── Listed records
Lemma wp_read_chunk p f s b blk i rd s1 :
  ba_geo (k_obj s) b -> disk_ok (k_obj s) blk -> 0 <= i < ba_bitmap_blocks (k_obj s) ->
  vl_read (f_vnode f) = Some rd ->
  stored (contents (f_vnode f) (k_env s)) (blk * ba_block_size (k_obj s)) b
    (ba_bitmap_size (k_obj s)) ->
  loading p f b s (chunk_off (k_obj s) i) s1 ->
  wp (read_chunk p blk i) (fun r s2 => match r with
    | inl _ => loading p f b s (chunk_off (k_obj s) (i + 1)) s2
    | inr e => (e <> 0 /\ k_flags s2 = k_flags s /\ k_files s2 = delete p (k_files s)) /\
        ~ reads_fully (bitmap_start (k_obj s) blk) (bitmap_end (k_obj s) blk) rd
    end) s1.
Proof.
  intros Hi Hd Hr Hrd Hst [(f1 & Ho1 & Ev & Efi) Eirq Ec (cur & Eob & Hlc & Hpre)].
  set (a := k_obj s) in *. unfold read_chunk. wp_step. unfold obj at 1. wp_step. unfold id.
  rewrite Eob.
  change (bitmap_chunk (with_bitmap (Some cur) a) blk i) with (bitmap_chunk a blk i).
  destruct (chunk_range a b _ i Hi Hd Hr) as (Hlt & Ech & Hpos). rewrite Ech.
  pose proof (ge_bsize _ _ Hi). pose proof (dk_blk _ _ Hd).
  set (off := i * ba_block_size a) in *. set (m := chunk_off a (i + 1) - off) in *.
  assert (Hoff0 : 0 <= off) by nia. assert (Hbase : 0 <= blk * ba_block_size a) by nia.
  assert (Hoffi : chunk_off a i = off) by (unfold chunk_off; fold off; lia).
  assert (Hom : off + m <= Z.of_nat (length b)).
  { rewrite (ge_length _ _ Hi). unfold m, chunk_off. lia. }
  rewrite Hoffi in Hpre. wp_step. eapply wp_seek_at; [apply Ho1|apply Ho1|].
  intros f2 s2 M2 E2 O2. pose proof (dev_moved _ _ _ _ _ Ho1 M2) as Ho2.
  rewrite !(proj2 (Z.ltb_ge (blk * ba_block_size a + off) 0)) by lia. wp_step.
  eapply wp_read_here; [apply Ho2|apply Ho2|by rewrite (do_flags _ _ _ Ho2)|
    by rewrite (mv_vnode _ _ _ _ _ M2), Ev|].
  intros r data f3 s3 M3 Hc3 Hlen Hlow Hdata Hfull. pose proof (dev_moved _ _ _ _ _ Ho2 M3) as Ho3.
  pose proof (moved_trans _ _ _ _ _ _ _ M2 M3) as M23. wp_step.
  assert (Eob3 : k_obj s3 = with_bitmap (Some cur) a) by (by rewrite (mv_obj _ _ _ _ _ M23)).
  eapply wp_ba_bytes; [by rewrite Eob3|]. wp_step.
  rewrite (mv_vnode _ _ _ _ _ M2), Ev, E2, Ec, (O2 ltac:(lia)) in *.
  destruct (Z.eqb_spec r m) as [->|Hne].
  - destruct (Hdata Hpos) as (_ & Hld & Hby).
    destruct (blit_prefix cur b off data) as (cur' & Eb & Hl' & Hp'); [done|done|lia|done| |].
    { eapply stored_data; [rewrite (ge_length _ _ Hi); exact Hst|lia|exact Hom|done|done]. }
    eapply wp_lift; [exact Eb|]. wp_step. unfold upd. wp_step. cbn [negb]. wp_step. split.
    + exists f3. split_and!; [destruct Ho3 as [[] ? ? ?]; by split|
        by rewrite (mv_vnode _ _ _ _ _ M23)|simpl].
      rewrite (mv_files _ _ _ _ _ M23), Efi. by rewrite insert_insert_eq.
    + simpl. by rewrite (mv_irq _ _ _ _ _ M23).
    + simpl. done.
    + exists cur'. split_and!; [simpl; by rewrite Eob3|done|].
      rewrite Hld in Hp'. by replace (chunk_off a (i + 1)) with (off + m) by lia.
  - assert (Hbl : exists cur', blit cur off data = Ok cur').
    { unfold blit. rewrite (proj2 (Z.leb_le _ _)) by lia. eauto. }
    destruct Hbl as [cur' Eb]. eapply wp_lift; [exact Eb|]. wp_step. unfold upd. wp_step. cbn [negb].
    wp_step. eapply wp_close_here; [destruct Ho3 as [[] ? ? ?]; by split|apply Ho3|].
    intros e _. wp_step. simpl. split; [split_and!; [|by rewrite (mv_irq _ _ _ _ _ M23)|]|].
    + unfold EIO. destruct (Z.ltb_spec r 0); [rewrite s32_id; lia|lia].
    + rewrite (mv_files _ _ _ _ _ M23), Efi. by rewrite !delete_insert_eq.
    + intros Hall. apply Hne. apply (Hfull _ _ Hall); unfold bitmap_start, bitmap_end.
      all: fold a; rewrite ?E2, ?(O2 ltac:(lia)); unfold m, chunk_off; lia.
Qed.

Lemma wp_recount (Q : unit -> kst blk_allocator E -> Prop) s a b :
  ba_bitmap a = Some b -> 0 < ba_total_blocks a < 2 ^ 32 - 7 ->
  ba_total_blocks a <= nbits b -> 0 <= ba_first_data_block a < ba_total_blocks a ->
  Q tt (inside s (with_dirty false (with_hint
    (default (ba_first_data_block a)
       (first_clear (bit b) (ba_first_data_block a) (ba_total_blocks a)))
    (with_used (used_bits b (ba_total_blocks a)) a)))) ->
  wp recount Q (inside s a).
Proof.
  intros Hb Ht Hn Hf HQ. unfold recount. ba_steps.
  cbn [ba_total_blocks with_used]. eapply wp_mono.
  - apply (wp_for_each (fun i _ s' => s' = inside s (with_used (used_bits b i) a))); [done|].
    intros i [] ? Hr ->. ba_step. apply (wp_ba_test_in _ s _ b); [done|lia|].
    unfold used_bits. rewrite count_succ by lia.
    pose proof (count_bounds (bit b) i ltac:(lia)).
    destruct (bit b i); ba_step; cbn [ba_used_blocks with_used];
      [by rewrite u32_id by lia|by rewrite Z.add_0_r].
  - rewrite Z.max_r by lia. intros [] s' ->. ba_steps.
    cbn [ba_first_data_block with_used]. set (a1 := with_used _ a).
    set (first := ba_first_data_block a) in *. eapply wp_mono.
    + apply (wp_for_range (fun i _ s' => s' = inside s (with_hint first a1) /\
          forall q, first <= q < i -> bit b q = true)
        (fun _ s' => exists p, first_clear (bit b) first (ba_total_blocks a) = Some p /\
          s' = inside s (with_hint p a1))).
      * split; [done|lia].
      * intros i [] ? Hr (-> & Hq). ba_step. apply (wp_ba_test_in _ s _ b); [done|lia|].
        destruct (bit b i) eqn:Eb; simpl; ba_steps.
        -- split; [done|]. intros q Hq'. destruct (decide (q = i)) as [->|]; [done|].
           apply Hq. lia.
        -- exists i. split; [|done]. apply first_clear_Some. auto.
    + intros [[]|[]] s'.
      * intros (-> & Hq). ba_step.
        by rewrite (proj2 (first_clear_None _ _ _)) in HQ by (intros q ?; apply Hq; lia).
      * intros (p & Hp & ->). ba_step. by rewrite Hp in HQ.
Qed.

(** The allocator after a successful load of [b]. *)
Definition reloaded (b : list Z) (a : blk_allocator) : blk_allocator :=
  with_dirty false (with_hint
    (default (ba_first_data_block a)
       (first_clear (bit b) (ba_first_data_block a) (ba_total_blocks a)))
    (with_used (used_bits b (ba_total_blocks a)) (with_bitmap (Some b) a))).

Lemma inv_reloaded a b : ba_geo a b -> ba_inv (reloaded b a) b.
Proof.
  intros []. split; simpl; try done.
  destruct (first_clear _ _ _) as [p|] eqn:Hp; simpl; [|lia].
  apply first_clear_Some in Hp. lia.
Qed.

Lemma wp_load_bitmap p f s b cur blk rd :
  ba_geo (k_obj s) b -> ba_bitmap (k_obj s) = Some cur -> length cur = length b ->
  disk_ok (k_obj s) blk -> obj_idle s -> dev_open p f s -> vl_read (f_vnode f) = Some rd ->
  stored (contents (f_vnode f) (k_env s)) (blk * ba_block_size (k_obj s)) b
    (ba_bitmap_size (k_obj s)) ->
  wp (load_bitmap p blk) (fun r s' =>
    k_flags s' = k_flags s /\ k_files s' = delete p (k_files s) /\
    if r =? 0 then k_obj s' = with_lock (rest_lock (k_flags s)) (reloaded b (k_obj s))
    else ~ reads_fully (bitmap_start (k_obj s) blk) (bitmap_end (k_obj s) blk) rd) s.
Proof.
  intros Hi Hcur Hlc Hd Hidle Ho Hrd Hst. unfold load_bitmap. set (a := k_obj s) in *.
  pose proof (disk_blocks_nonneg _ _ _ Hi Hd) as Hnb.
  wp_step. unfold obj at 1. wp_step. wp_step. fold a. eapply wp_mono.
  - apply (wp_for_range (fun i _ s' => loading p f b s (chunk_off a i) s')
      (fun e s' => (e <> 0 /\ k_flags s' = k_flags s /\ k_files s' = delete p (k_files s)) /\
         ~ reads_fully (bitmap_start a blk) (bitmap_end a blk) rd)).
    + split; [|done|done|].
      * exists f. split_and!; [destruct Ho as [[] ? ? ?]; by split|done|].
        rewrite insert_id; [done|apply Ho].
      * exists cur. split_and!; [by rewrite with_bitmap_id|done|]. unfold chunk_off.
        pose proof (dk_width _ _ Hd). pose proof (ge_bsize _ _ Hi).
        pose proof (ge_length _ _ Hi).
        replace (Z.to_nat (Z.min (0 * ba_block_size a) (ba_bitmap_size a))) with 0%nat by lia.
        done.
    + intros i [] s1 Hr Hl. by eapply wp_read_chunk.
  - rewrite Z.max_r by lia. rewrite (chunk_off_last a b _ Hi Hd).
    intros [[]|e] s1.
    2: { intros [(He & Hk & Hf) Hnf]. wp_step. by rewrite (proj2 (Z.eqb_neq _ _) He). }
    intros [(f1 & Ho1 & Ev & Efi) Eirq Ec (cur' & Eob & Hl' & Hpre)].
    assert (cur' = b) as ->.
    { pose proof (ge_length _ _ Hi). rewrite !take_ge in Hpre by lia. done. }
    wp_step. eapply wp_close_here; [apply Ho1|apply Ho1|]. intros e _. wp_step.
    apply wp_lock_obj; [unfold obj_idle; simpl; by rewrite Eob|]. wp_step. simpl k_obj.
    rewrite Eob. pose proof (ge_nbits _ _ Hi).
    apply (wp_recount _ _ _ b); [done|apply Hi|done|apply Hi|]. wp_step.
    apply wp_unlock_obj. wp_step. simpl. rewrite Eirq, Efi, delete_insert_eq. done.
Qed.
End disk.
────
▶ **What to work on**:
When you reach the line containing "replace (Z.to_nat (Z.min" in the data above, start copying exactly, and stop after the line containing "intros [[]|e] s1.".

▶ **Result for this exercise**:
        replace (Z.to_nat (Z.min (0 * ba_block_size a) (ba_bitmap_size a))) with 0%nat by lia.
        done.
    + intros i [] s1 Hr Hl. by eapply wp_read_chunk.
  - rewrite Z.max_r by lia. rewrite (chunk_off_last a b _ Hi Hd).
    intros [[]|e] s1.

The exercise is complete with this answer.